Which? heard from one victim – Jill, 75, who lost over £30,000 in a potential cryptocurrency scam in 2020. Jill was tricked by an advert she saw posted by a third-party on Facebook, featuring fabricated quotes from Dragons’ Den star Deborah Meaden. She thought that the advert was legitimate as it was on a site she trusted, and seemingly endorsed by a well-known entrepreneur. After clicking on the advert, Jill was directed to an online form to input her personal details and immediately received a phone call from a representative for the company involved.

She told Which?: “I have lost my life savings and have had to take an equity release out on my home. It has been very stressful. I urge Facebook to be more vigilant, and vet any companies allowed to advertise.”

Online shopping scams, where fraudsters often use adverts to hook in victims, are also a big problem. Previous Which? analysis of Action Fraud statistics showed that this is easily the most reported type of fraud.

Which?’s calls come against a backdrop of increasing scams more widely. Which?’s survey of more than 2,000 consumers uncovered that eight in 10 (79%) people said they have seen or been targeted by a scam – reinforcing the scale at which fraudsters have been acting with impunity since the coronavirus pandemic. 
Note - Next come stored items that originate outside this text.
Definition R4ProgramVmRegionInfo : ctype := Struct [
  ("id", U32); ("status", U8); ("owner", U8); ("kind", U8); ("window", U8); ("owner_id", U64);
  ("base", U64); ("len", U64); ("committed_bytes", U64); ("guard_base", U64); ("guard_len", U64);
  ("flags", U64); ("resident_bytes", U64); ("peak_resident_bytes", U64); ("fault_count", U64);
  ("failed_faults", U64)].

Definition R4ProgramJoinHandle : ctype := Struct [
  ("thread_id", U32); ("instance_id", U32); ("thread_generation", U64);
  ("instance_generation", U64); ("reserved", U64)].

Definition R4ProgramProcessHandle : ctype := Struct [
  ("instance_id", U32); ("reserved", U32); ("generation", U64)].

Definition R4PhysicalKeyEvent : ctype := Struct [
  ("magic", U32); ("version", U16); ("size", U16); ("kind", U32); ("key", U32); ("modifiers", U32);
  ("flags", U32); ("sequence", U64); ("tick", U64)].

Definition R4DisplayPresentCapabilities : ctype := Struct [
  ("version", U16); ("size", U16); ("flags", U32); ("formats", U32); ("max_regions", U32);
  ("tile_width", U32); ("tile_height", U32); ("backend_kind", U32); ("reserved0", U32);
  ("backend_name", Array U8 24); ("fallback_name", Array U8 24)].

Definition R4DisplayPresentCompletion : ctype := Struct [
  ("version", U16); ("size", U16); ("flags", U32); ("fence", U64); ("completed_fence", U64);
  ("result", U32); ("reserved0", U32)].

Definition R4GuiFrameInfo : ctype := Struct [
  ("version", U32); ("size", U32); ("state", U32); ("flags", U32);
  ("owner", R4ProgramProcessHandle); ("committed_generation", U64); ("building_generation", U64);
  ("committed_command_count", U64); ("committed_resource_bytes", U64);
  ("building_command_count", U64); ("building_resource_bytes", U64); ("current_frame_bytes", U64);
  ("peak_frame_bytes", U64); ("commit_count", U64); ("cancel_count", U64); ("oom_count", U64);
  ("snapshot_read_count", U64); ("last_error", U32); ("command_version", U32);
  ("command_size", U32); ("reserved0", U32); ("reserved1", U64); ("reserved2", U64);
  ("reserved3", U64); ("reserved4", U64)].

Definition R4GuiFrameGenerationInfo : ctype := Struct [
  ("version", U32); ("size", U32); ("flags", U32); ("damage_count", U32);
  ("owner", R4ProgramProcessHandle); ("generation", U64); ("base_generation", U64);
  ("command_count", U64); ("resource_bytes", U64); ("total_command_count", U64);
  ("total_resource_bytes", U64); ("chain_depth", U32); ("command_version", U32);
  ("command_size", U32); ("region_size", U32); ("delta_commit_count", U64);
  ("full_commit_count", U64); ("indexed8_command_count", U64); ("indexed8_resource_bytes", U64);
  ("avoided_clone_bytes", U64); ("generation_read_count", U64)].

Definition R4GuiFrameStreamInfo : ctype := Struct [
  ("version", U32); ("size", U32); ("flags", U32); ("live_generation_count", U32);
  ("owner", R4ProgramProcessHandle); ("committed_generation", U64);
  ("replacement_commit_count", U64); ("superseded_generation_count", U64);
  ("coalesced_generation_count", U64); ("reader_retired_generation_count", U64);
  ("xrgb32_nearest_command_count", U64); ("xrgb32_nearest_resource_bytes", U64);
  ("current_frame_bytes", U64); ("peak_frame_bytes", U64); ("reserved0", U64);
  ("shared_publish_count", U64); ("shared_acquire_count", U64); ("shared_release_count", U64);
  ("shared_backpressure_count", U64); ("shared_published_bytes", U64);
  ("shared_frame_bytes_avoided", U64); ("shared_acquired_bytes", U64); ("shared_live_bytes", U64)].

Definition R4StorageDeviceRef : ctype := Struct [
  ("slot", U32); ("reserved", U32); ("generation", U64)].

Definition R4StorageVolumeRef : ctype := Struct [
  ("slot", U32); ("reserved", U32); ("generation", U64)].

Definition R4StorageTarget : ctype := Struct [
  ("version", U32); ("size", U32); ("device", R4StorageDeviceRef); ("layout_generation", U64);
  ("first_lba", U64); ("sector_count", U64); ("partition_number", U32); ("kind", U32);
  ("partition_guid", Array U8 16)].

Definition R4StorageInventory : ctype := Struct [
  ("version", U32); ("size", U32); ("generation", U64); ("device_slots", U32);
  ("volume_slots", U32); ("flags", U32); ("reserved", U32)].

Definition R4StorageDeviceInfo : ctype := Struct [
  ("version", U32); ("size", U32); ("reference", R4StorageDeviceRef); ("layout_generation", U64);
  ("sector_count", U64); ("disk_guid", Array U8 16); ("first_usable", U64); ("last_usable", U64);
  ("bus", U32); ("flags", U32); ("sector_bytes", U32); ("partition_slots", U32);
  ("last_error", U32); ("reserved", U32); ("model", Array U8 64); ("name", Array U8 32);
  ("driver", Array U8 32); ("reason", Array U8 64)].

Definition R4StoragePartitionInfo : ctype := Struct [
  ("version", U32); ("size", U32); ("target", R4StorageTarget); ("type_guid", Array U8 16);
  ("attributes", U64); ("filesystem", U32); ("flags", U32); ("last_error", U32); ("mbr_type", U32);
  ("name", Array U16 36)].

Definition R4StorageVolumeInfo : ctype := Struct [
  ("version", U32); ("size", U32); ("reference", R4StorageVolumeRef); ("target", R4StorageTarget);
  ("letter", U32); ("filesystem", U32); ("role", U32); ("flags", U32)].

Definition R4RegistryBatchOperation : ctype := Struct [
  ("operation", U16); ("value_type", U16); ("key_path_offset", U32); ("key_path_len", U32);
  ("value_name_offset", U32); ("value_name_len", U32); ("data_offset", U32); ("data_len", U32);
  ("reserved0", U32)].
Recent ONS figures suggest that fraud has increased by 36 per cent compared to pre-pandemic levels and Which? previously found that nearly one in 10 people (9%) have fallen victim to scam adverts on social media or search engines. 

Which?’s latest survey found people had seen or been targeted by a scam via email (58%), texts (53%) and calls (47%). About one in six people (17%) said that they have seen or been targeted by a scam on social media, this compared with one in seven (14%) people for shopping websites and one in 10 (10%) for search engines. 

The government is expected to publish the Online Safety Bill in the coming weeks and Which? believes it must be amended to include paid-for advertising. Doing so would give major platforms greater legal responsibility to protect users of their platforms from scams and fraud.

Rocio Concha, Which? Director of Policy and Advocacy, said:

“It is no surprise that consumers do not feel adequately protected by social media sites and search engines. These companies have some of the most sophisticated technology in the world, and yet they are not doing enough to protect their users from online scams on their sites.

“The government must include paid-for advertising in the Online Safety Bill so that consumers finally get the protection they need from fraudsters who will stop at nothing to target potential victims online.”